YTH-containing genes in many species can transcriptionally respond to abiotic stress, such as excessive salinity, drought, heat, cold, and polyethylene glycol stress [24, 58]. In this study, several stress-related cis-elements have been discovered in the upstream regions of the promoters of YTH members, including heat stress-responsive elements, drought-responsive elements, defense- and stress-responsive elements (TC-rich repeats), anaerobic induction elements, and low temperature-responsive elements, all of which respond to external environmental stresses [24].

The qRT-PCR results revealed distinct expression patterns for various genes in response to both cold and salt treatments.
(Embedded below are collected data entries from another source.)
(** Iterating a Python set visits its elements in an unspecified order;
    [elements] fixes one. The choice shows only in the order of the
    signals sent, in the order of the events of a batch, and in which
    malformed strike a cycle meets first. *)
Definition _create_events (ids_to_create : gset string) : M unit :=
  emit (Debug (GoingToCreate ids_to_create)) ;;;
  events <- for_each (elements ids_to_create) new_event ;;
  emit (AddEntities events).

Definition _remove_events (ids_to_remove : gset string) : M unit :=
  emit (Debug (GoingToRemove ids_to_remove)) ;;;
  for_each (elements ids_to_remove)
    (fun strike_id => emit (DispatcherSend (SIGNAL_DELETE_ENTITY strike_id))) ;;;
  ret tt.

(** [await self._client.within_radius(...)]: the call is made, then its
    answer either comes back or is raised at the [await]. *)
Definition within_radius (answer : fetch_result)
    (latitude longitude : float) (radius : Z) : M snapshot :=
  emit (WithinRadius latitude longitude radius) ;;;
  match answer with
  | Fetched strikes => ret strikes
  | FetchFailed e => raise e
  end.

Definition async_update (answer : fetch_result) : M unit :=
  emit (Debug Refreshing) ;;;
  self <- get ;;
  strikes <- within_radius answer (_latitude self) (_longitude self)
               (_radius self * 100000000000000) ;;
  modify (set_strikes strikes) ;;;
  self <- get ;;
  let new_strike_ids : gset string := dom (_strikes self) in
  let ids_to_remove := _managed_strike_ids self ∖ new_strike_ids in
  _remove_events ids_to_remove ;;;
  self <- get ;;
  let ids_to_create := new_strike_ids ∖ _managed_strike_ids self in
  _create_events ids_to_create ;;;
  modify (set_managed_strike_ids new_strike_ids).

(** The timer callback [update(event_time)] of [async_init]. *)
Definition update (answer : fetch_result) : M unit := async_update answer.

(** One immediate cycle, then the recurring timer is registered. *)
Definition async_init (answer : fetch_result) : M unit :=
  async_update answer ;;;
  emit (TrackTimeInterval DEFAULT_UPDATE_INTERVAL).

End MetLightningEventManager.

(** ** async_setup_entry *)

(** [hass.config]: the host's home position. *)
Record HassConfig : Type := {
  latitude : float;
  longitude : float
}.

(** [entry.data], as the config flow validated it: the radius is an int
    (the module compares it with the int [0] and scales it by an int), the
    track-home flag is optional and read with [.get(..., False)], and the
    coordinates are read only when that flag is not set. *)
Record ConfigEntryData : Type := {
  CONF_RADIUS : Z;
  CONF_TRACK_HOME : option bool;
  CONF_LATITUDE : option float;
  CONF_LONGITUDE : option float
}.

(** [entry.data[key]] for a coordinate. *)
Definition entry_getitem (key : string) (field : option float) : outcome float :=
  match field with
  | Some v => Return v
  | None => Raise (KeyError key)
  end.

(** The result names the manager the call constructed, if any, in its
    state at the end of [async_init], the calls made, and how the
    coroutine ended. *)
Definition async_setup_entry (hass : HassConfig) (entry : ConfigEntryData)
    (answer : fetch_result)
    : option MetLightningEventManager.t * list effect * outcome unit :=
  if CONF_RADIUS entry <=? 0 then (None, [], Return tt)
  else
    let origin :=
      if default false (CONF_TRACK_HOME entry)
      then Return (latitude hass, longitude hass)
      else
        match entry_getitem "latitude" (CONF_LATITUDE entry) with
        | Return lat =>
            match entry_getitem "longitude" (CONF_LONGITUDE entry) with
            | Return lon => Return (lat, lon)
            | Raise e => Raise e
            end
        | Raise e => Raise e
        end in
    match origin with
    | Return (lat, lon) =>
        let manager := MetLightningEventManager.__init__ lat lon (CONF_RADIUS entry) in
        let '(manager', tr, r) := MetLightningEventManager.async_init answer manager in
        (Some manager', tr, r)
    | Raise e => (None, [], Raise e)
    end.

(** ** Observations on a finished call *)

Definition state_of {S A : Type} (r : S * list effect * outcome A) : S := r.1.1.
Definition trace_of {S A : Type} (r : S * list effect * outcome A) : list effect := r.1.2.
Definition outcome_of {S A : Type} (r : S * list effect * outcome A) : outcome A := r.2.

(** The signals broadcast and the batches of entities registered. *)
Definition signals_sent (tr : list effect) : list string :=
  omap (fun ev => match ev with DispatcherSend s => Some s | _ => None end) tr.
Definition batches_added (tr : list effect) : list (list MetLightningEvent.t) :=
  omap (fun ev => match ev with AddEntities evs => Some evs | _ => None end) tr.
Definition sets_to_remove (tr : list effect) : list (gset string) :=
  omap (fun ev => match ev with Debug (GoingToRemove ids) => Some ids | _ => None end) tr.
Definition sets_to_create (tr : list effect) : list (gset string) :=
  omap (fun ev => match ev with Debug (GoingToCreate ids) => Some ids | _ => None end) tr.
Definition radii_requested (tr : list effect) : list Z :=
  omap (fun ev => match ev with WithinRadius _ _ r => Some r | _ => None end) tr.

(** The strikes a cycle can turn into an event: the four fields are
    present and the distance divides. *)
Definition strike_ok (st : strike) : Prop :=
  (exists raw f, st !! "distance" = Some raw /\ truediv raw 1000%float = Return f)
  /\ is_Some (st !! "lat") /\ is_Some (st !! "long") /\ is_Some (st !! "date").

(** Results of a loop body, gathered until the first exception. *)
Fixpoint collect {A : Type} (l : list (outcome A)) : outcome (list A) :=
  match l with
  | [] => Return []
  | Return a :: rest =>
      match collect rest with
      | Return xs => Return (a :: xs)
      | Raise e => Raise e
      end
  | Raise e :: _ => Raise e
  end.

(** What the body of the loop of [_create_events] does with the strike that
    the subscript [self._strikes[strike_id]] gave it: the arguments of the
    constructor, evaluated in order. *)
Definition event_of_strike (strike_id : string) (st : strike)
    : outcome MetLightningEvent.t :=
  match getitem st "distance" with
  | Raise e => Raise e
  | Return raw =>
      match truediv raw 1000%float with
      | Raise e => Raise e
      | Return distance =>
          match getitem st "lat" with
          | Raise e => Raise e
          | Return lat =>
              match getitem st "long" with
              | Raise e => Raise e
              | Return long =>
                  match getitem st "date" with
                  | Raise e => Raise e
                  | Return date =>
                      Return (MetLightningEvent.__init__ distance lat long strike_id date)
                  end
              end
          end
      end
  end.

(** The calls every cycle makes once the provider has answered, up to the
    creation of the new events. *)
Definition cycle_prefix (self : MetLightningEventManager.t)
    (new_strike_ids : gset string) : list effect :=
  [Debug Refreshing;
   WithinRadius (MetLightningEventManager._latitude self)
     (MetLightningEventManager._longitude self)
     (MetLightningEventManager._radius self * 100000000000000);
   Debug (GoingToRemove
            (MetLightningEventManager._managed_strike_ids self ∖ new_strike_ids))]
  ++ map (fun i => DispatcherSend (SIGNAL_DELETE_ENTITY i))
       (elements (MetLightningEventManager._managed_strike_ids self ∖ new_strike_ids))
  ++ [Debug (GoingToCreate
               (new_strike_ids ∖ MetLightningEventManager._managed_strike_ids self))].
For example, MsYTH2 and MsYTH14 exhibited significant up-regulation under both stress conditions, implying a potential shared regulatory mechanism in addressing these environmental challenges. In contrast, both MsYTH33 and MsYTH35 consistently displayed down-regulation in response to cold and salt stress. MsYTH9 showed no significant difference in gene expression under cold stress but demonstrated up-regulation in response to salt stress. Notably, AtYHT3 encoding AtCPSF30, which is the homologous to MsYTH9, has been proven to enhance tolerance to oxidative stress by influencing poly(A) site selection and mRNA profiles [24]. This suggests the possibility of similar stress tolerance mechanisms among YTH genes in alfalfa.

Conclusion

In conclusion, our study identified and characterized 53 putative YTH domain-containing genes in alfalfa, highlighting their potential roles in the regulating various physiological processes, particularly in response to abiotic stress conditions. Expression profile analysis revealed that specific genes, such as MsYTH2, exhibited enhanced expression in response to salt and cold treatments, suggesting their possible involvement in managing abiotic stress responses. Additionally, the distinct motif distributions and domain architectures within the YTH gene family were observed. Our findings shed light on the biological functions of YTH genes in alfalfa and provide valuable insights for future genetic enhancement strategies aimed at improving salt and cold tolerance in this important forage crop.